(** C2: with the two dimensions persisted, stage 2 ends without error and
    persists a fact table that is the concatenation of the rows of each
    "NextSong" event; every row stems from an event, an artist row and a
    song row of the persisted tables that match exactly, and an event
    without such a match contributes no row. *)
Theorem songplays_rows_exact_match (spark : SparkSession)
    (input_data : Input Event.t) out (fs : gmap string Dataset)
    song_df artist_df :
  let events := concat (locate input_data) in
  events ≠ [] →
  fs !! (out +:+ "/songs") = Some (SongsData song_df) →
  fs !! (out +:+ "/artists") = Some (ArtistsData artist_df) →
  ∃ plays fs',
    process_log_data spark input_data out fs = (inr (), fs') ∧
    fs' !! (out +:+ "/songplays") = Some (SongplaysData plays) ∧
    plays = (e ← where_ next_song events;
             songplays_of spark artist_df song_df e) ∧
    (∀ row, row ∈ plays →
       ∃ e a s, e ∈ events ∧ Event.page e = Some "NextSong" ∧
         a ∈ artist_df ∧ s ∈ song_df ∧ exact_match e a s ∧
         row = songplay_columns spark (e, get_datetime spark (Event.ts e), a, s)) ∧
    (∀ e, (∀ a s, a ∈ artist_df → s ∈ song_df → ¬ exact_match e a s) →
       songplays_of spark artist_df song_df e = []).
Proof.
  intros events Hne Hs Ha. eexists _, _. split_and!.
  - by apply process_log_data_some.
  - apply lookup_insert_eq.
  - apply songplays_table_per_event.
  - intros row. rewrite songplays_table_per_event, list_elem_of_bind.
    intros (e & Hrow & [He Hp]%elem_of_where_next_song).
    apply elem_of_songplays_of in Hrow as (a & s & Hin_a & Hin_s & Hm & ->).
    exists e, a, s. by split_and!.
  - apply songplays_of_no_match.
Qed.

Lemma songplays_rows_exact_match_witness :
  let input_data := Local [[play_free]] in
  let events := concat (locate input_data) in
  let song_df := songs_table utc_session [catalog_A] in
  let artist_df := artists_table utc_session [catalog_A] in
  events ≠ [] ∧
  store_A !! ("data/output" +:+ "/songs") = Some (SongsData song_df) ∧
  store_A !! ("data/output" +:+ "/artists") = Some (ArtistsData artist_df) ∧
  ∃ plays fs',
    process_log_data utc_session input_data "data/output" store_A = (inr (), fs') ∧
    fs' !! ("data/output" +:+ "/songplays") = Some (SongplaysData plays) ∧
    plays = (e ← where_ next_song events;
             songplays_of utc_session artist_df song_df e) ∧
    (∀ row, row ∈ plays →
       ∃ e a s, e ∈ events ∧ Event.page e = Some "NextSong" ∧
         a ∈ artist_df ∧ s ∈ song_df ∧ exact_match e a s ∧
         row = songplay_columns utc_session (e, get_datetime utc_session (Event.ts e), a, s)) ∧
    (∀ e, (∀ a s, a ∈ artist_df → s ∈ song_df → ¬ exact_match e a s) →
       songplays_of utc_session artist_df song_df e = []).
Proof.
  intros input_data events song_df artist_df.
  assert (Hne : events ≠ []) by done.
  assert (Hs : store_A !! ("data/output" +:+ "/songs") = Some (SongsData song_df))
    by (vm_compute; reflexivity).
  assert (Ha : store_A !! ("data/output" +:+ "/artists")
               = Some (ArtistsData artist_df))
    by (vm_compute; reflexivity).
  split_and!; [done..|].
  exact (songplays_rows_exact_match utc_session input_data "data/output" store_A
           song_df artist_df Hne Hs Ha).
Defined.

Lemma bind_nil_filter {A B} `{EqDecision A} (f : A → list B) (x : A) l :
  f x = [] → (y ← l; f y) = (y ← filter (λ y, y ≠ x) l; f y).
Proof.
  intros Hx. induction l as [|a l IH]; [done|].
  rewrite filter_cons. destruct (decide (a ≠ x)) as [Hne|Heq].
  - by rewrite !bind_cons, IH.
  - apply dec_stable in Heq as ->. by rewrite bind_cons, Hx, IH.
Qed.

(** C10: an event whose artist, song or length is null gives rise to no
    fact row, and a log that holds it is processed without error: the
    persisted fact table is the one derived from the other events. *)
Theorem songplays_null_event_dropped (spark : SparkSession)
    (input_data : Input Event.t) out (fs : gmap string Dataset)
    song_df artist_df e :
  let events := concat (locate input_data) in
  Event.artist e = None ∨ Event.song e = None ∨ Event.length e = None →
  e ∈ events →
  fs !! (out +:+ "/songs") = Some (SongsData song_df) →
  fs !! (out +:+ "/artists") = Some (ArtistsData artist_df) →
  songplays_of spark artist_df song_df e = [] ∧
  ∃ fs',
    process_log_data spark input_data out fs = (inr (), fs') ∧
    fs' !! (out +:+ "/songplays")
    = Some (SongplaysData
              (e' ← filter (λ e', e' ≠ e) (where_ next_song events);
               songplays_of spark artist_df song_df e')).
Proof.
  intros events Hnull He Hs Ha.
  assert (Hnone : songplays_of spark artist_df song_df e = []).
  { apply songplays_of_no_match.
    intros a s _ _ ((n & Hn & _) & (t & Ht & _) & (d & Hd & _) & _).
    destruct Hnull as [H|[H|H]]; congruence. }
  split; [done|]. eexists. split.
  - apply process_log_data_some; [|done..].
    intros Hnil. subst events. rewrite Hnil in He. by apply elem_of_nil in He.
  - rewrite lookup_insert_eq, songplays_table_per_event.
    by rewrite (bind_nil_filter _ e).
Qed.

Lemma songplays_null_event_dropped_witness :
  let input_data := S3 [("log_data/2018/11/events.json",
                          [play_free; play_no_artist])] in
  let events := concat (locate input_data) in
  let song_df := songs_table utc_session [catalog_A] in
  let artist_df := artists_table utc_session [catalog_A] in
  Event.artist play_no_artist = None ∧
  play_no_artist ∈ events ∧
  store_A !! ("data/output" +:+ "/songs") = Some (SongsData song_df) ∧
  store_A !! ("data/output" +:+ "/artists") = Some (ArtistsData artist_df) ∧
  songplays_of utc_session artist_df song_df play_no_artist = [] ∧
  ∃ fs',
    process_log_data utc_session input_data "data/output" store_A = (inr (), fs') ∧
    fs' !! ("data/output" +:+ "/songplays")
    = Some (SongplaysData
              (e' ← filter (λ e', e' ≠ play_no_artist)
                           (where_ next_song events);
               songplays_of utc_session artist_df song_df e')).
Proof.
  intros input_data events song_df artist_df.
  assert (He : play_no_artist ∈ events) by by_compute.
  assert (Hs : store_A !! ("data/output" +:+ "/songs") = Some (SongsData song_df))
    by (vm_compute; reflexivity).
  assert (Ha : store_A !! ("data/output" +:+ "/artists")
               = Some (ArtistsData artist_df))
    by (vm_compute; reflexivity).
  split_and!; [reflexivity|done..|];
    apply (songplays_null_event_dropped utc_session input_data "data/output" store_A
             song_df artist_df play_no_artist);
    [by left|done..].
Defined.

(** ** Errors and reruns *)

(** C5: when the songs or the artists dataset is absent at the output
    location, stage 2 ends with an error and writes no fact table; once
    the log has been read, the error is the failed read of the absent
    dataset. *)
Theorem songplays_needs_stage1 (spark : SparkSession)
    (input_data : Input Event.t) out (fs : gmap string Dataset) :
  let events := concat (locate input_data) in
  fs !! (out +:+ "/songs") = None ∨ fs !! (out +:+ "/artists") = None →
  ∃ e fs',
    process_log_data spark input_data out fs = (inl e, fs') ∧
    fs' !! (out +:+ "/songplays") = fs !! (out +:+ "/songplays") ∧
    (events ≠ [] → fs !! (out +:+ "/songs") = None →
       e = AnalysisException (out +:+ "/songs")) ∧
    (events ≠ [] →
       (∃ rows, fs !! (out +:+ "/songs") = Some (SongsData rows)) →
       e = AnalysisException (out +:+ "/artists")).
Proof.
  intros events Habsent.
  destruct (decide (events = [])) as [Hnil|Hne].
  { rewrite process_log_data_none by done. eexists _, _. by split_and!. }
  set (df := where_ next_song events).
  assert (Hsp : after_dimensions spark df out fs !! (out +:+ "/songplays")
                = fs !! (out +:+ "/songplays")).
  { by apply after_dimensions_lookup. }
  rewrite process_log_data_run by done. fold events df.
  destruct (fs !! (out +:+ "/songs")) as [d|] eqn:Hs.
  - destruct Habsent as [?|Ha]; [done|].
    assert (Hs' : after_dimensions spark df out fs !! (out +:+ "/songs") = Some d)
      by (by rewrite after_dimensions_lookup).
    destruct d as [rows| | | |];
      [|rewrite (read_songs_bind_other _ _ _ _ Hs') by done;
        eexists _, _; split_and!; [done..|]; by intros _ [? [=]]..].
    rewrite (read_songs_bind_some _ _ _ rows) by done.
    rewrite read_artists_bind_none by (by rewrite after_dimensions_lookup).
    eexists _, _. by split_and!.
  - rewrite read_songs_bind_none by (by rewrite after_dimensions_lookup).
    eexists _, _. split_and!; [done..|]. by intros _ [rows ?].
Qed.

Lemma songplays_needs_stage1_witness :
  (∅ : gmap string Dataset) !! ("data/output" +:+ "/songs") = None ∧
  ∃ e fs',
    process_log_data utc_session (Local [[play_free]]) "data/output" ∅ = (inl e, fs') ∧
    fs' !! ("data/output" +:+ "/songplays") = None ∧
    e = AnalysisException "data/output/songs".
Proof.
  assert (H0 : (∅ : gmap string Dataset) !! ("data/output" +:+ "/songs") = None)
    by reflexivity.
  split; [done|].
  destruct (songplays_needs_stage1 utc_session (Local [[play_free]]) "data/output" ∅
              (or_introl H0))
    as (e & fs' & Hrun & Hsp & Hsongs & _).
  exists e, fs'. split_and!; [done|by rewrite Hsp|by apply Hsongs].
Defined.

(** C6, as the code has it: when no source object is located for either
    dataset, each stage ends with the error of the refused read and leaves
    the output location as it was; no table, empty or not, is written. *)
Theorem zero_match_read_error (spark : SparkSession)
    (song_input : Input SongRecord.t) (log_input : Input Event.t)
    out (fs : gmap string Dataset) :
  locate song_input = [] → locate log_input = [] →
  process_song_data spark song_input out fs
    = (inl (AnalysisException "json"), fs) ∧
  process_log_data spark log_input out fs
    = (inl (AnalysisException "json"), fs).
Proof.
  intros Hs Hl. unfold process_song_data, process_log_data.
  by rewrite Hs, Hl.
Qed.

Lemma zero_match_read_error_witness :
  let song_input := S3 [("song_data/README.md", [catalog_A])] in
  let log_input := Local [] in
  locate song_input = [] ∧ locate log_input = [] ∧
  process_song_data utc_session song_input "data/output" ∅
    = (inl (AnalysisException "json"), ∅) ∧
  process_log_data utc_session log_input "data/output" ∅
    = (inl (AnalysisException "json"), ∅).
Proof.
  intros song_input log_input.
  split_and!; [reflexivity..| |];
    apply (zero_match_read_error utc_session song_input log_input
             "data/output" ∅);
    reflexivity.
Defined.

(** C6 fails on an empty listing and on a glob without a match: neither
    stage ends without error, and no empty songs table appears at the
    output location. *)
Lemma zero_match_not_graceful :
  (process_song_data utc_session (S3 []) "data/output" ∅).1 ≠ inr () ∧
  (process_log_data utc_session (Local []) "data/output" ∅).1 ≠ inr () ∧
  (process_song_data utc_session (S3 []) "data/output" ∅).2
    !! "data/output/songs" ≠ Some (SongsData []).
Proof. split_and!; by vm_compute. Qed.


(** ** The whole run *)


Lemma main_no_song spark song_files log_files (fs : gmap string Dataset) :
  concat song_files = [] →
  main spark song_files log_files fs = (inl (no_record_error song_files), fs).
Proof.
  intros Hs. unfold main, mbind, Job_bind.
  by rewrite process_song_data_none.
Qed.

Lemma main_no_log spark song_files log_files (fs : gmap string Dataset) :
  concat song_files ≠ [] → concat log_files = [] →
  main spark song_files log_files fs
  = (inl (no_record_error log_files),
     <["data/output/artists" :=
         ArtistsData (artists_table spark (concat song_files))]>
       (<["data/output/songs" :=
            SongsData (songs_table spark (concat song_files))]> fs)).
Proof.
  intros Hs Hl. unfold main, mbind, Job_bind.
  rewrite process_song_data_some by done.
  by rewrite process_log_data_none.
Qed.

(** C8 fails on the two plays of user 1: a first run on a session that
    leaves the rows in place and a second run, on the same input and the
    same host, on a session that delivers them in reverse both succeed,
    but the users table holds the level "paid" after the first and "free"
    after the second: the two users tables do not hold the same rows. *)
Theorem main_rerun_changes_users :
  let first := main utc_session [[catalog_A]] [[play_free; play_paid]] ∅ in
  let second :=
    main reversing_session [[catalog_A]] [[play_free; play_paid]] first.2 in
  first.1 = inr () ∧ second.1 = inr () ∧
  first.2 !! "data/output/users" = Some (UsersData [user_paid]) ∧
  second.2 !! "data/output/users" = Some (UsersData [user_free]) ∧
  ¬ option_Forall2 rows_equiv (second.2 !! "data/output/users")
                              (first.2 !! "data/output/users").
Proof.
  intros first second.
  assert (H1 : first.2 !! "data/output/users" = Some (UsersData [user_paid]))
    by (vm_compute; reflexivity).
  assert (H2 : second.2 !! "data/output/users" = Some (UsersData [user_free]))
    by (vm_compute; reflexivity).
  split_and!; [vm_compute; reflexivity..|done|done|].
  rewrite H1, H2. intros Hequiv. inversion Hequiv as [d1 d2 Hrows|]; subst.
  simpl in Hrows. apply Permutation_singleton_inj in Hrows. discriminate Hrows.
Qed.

### WHAT YOU WILL DO
Please give again the lines above between the line holding "exists e, fs'." and the line holding "(** ** The whole run *)", inclusive, exactly as they are and with nothing added.

### ANSWER FOR THIS EXERCISE
  exists e, fs'. split_and!; [done|by rewrite Hsp|by apply Hsongs].
Defined.

(** C6, as the code has it: when no source object is located for either
    dataset, each stage ends with the error of the refused read and leaves
    the output location as it was; no table, empty or not, is written. *)
Theorem zero_match_read_error (spark : SparkSession)
    (song_input : Input SongRecord.t) (log_input : Input Event.t)
    out (fs : gmap string Dataset) :
  locate song_input = [] → locate log_input = [] →
  process_song_data spark song_input out fs
    = (inl (AnalysisException "json"), fs) ∧
  process_log_data spark log_input out fs
    = (inl (AnalysisException "json"), fs).
Proof.
  intros Hs Hl. unfold process_song_data, process_log_data.
  by rewrite Hs, Hl.
Qed.

Lemma zero_match_read_error_witness :
  let song_input := S3 [("song_data/README.md", [catalog_A])] in
  let log_input := Local [] in
  locate song_input = [] ∧ locate log_input = [] ∧
  process_song_data utc_session song_input "data/output" ∅
    = (inl (AnalysisException "json"), ∅) ∧
  process_log_data utc_session log_input "data/output" ∅
    = (inl (AnalysisException "json"), ∅).
Proof.
  intros song_input log_input.
  split_and!; [reflexivity..| |];
    apply (zero_match_read_error utc_session song_input log_input
             "data/output" ∅);
    reflexivity.
Defined.

(** C6 fails on an empty listing and on a glob without a match: neither
    stage ends without error, and no empty songs table appears at the
    output location. *)
Lemma zero_match_not_graceful :
  (process_song_data utc_session (S3 []) "data/output" ∅).1 ≠ inr () ∧
  (process_log_data utc_session (Local []) "data/output" ∅).1 ≠ inr () ∧
  (process_song_data utc_session (S3 []) "data/output" ∅).2
    !! "data/output/songs" ≠ Some (SongsData []).
Proof. split_and!; by vm_compute. Qed.


(** ** The whole run *)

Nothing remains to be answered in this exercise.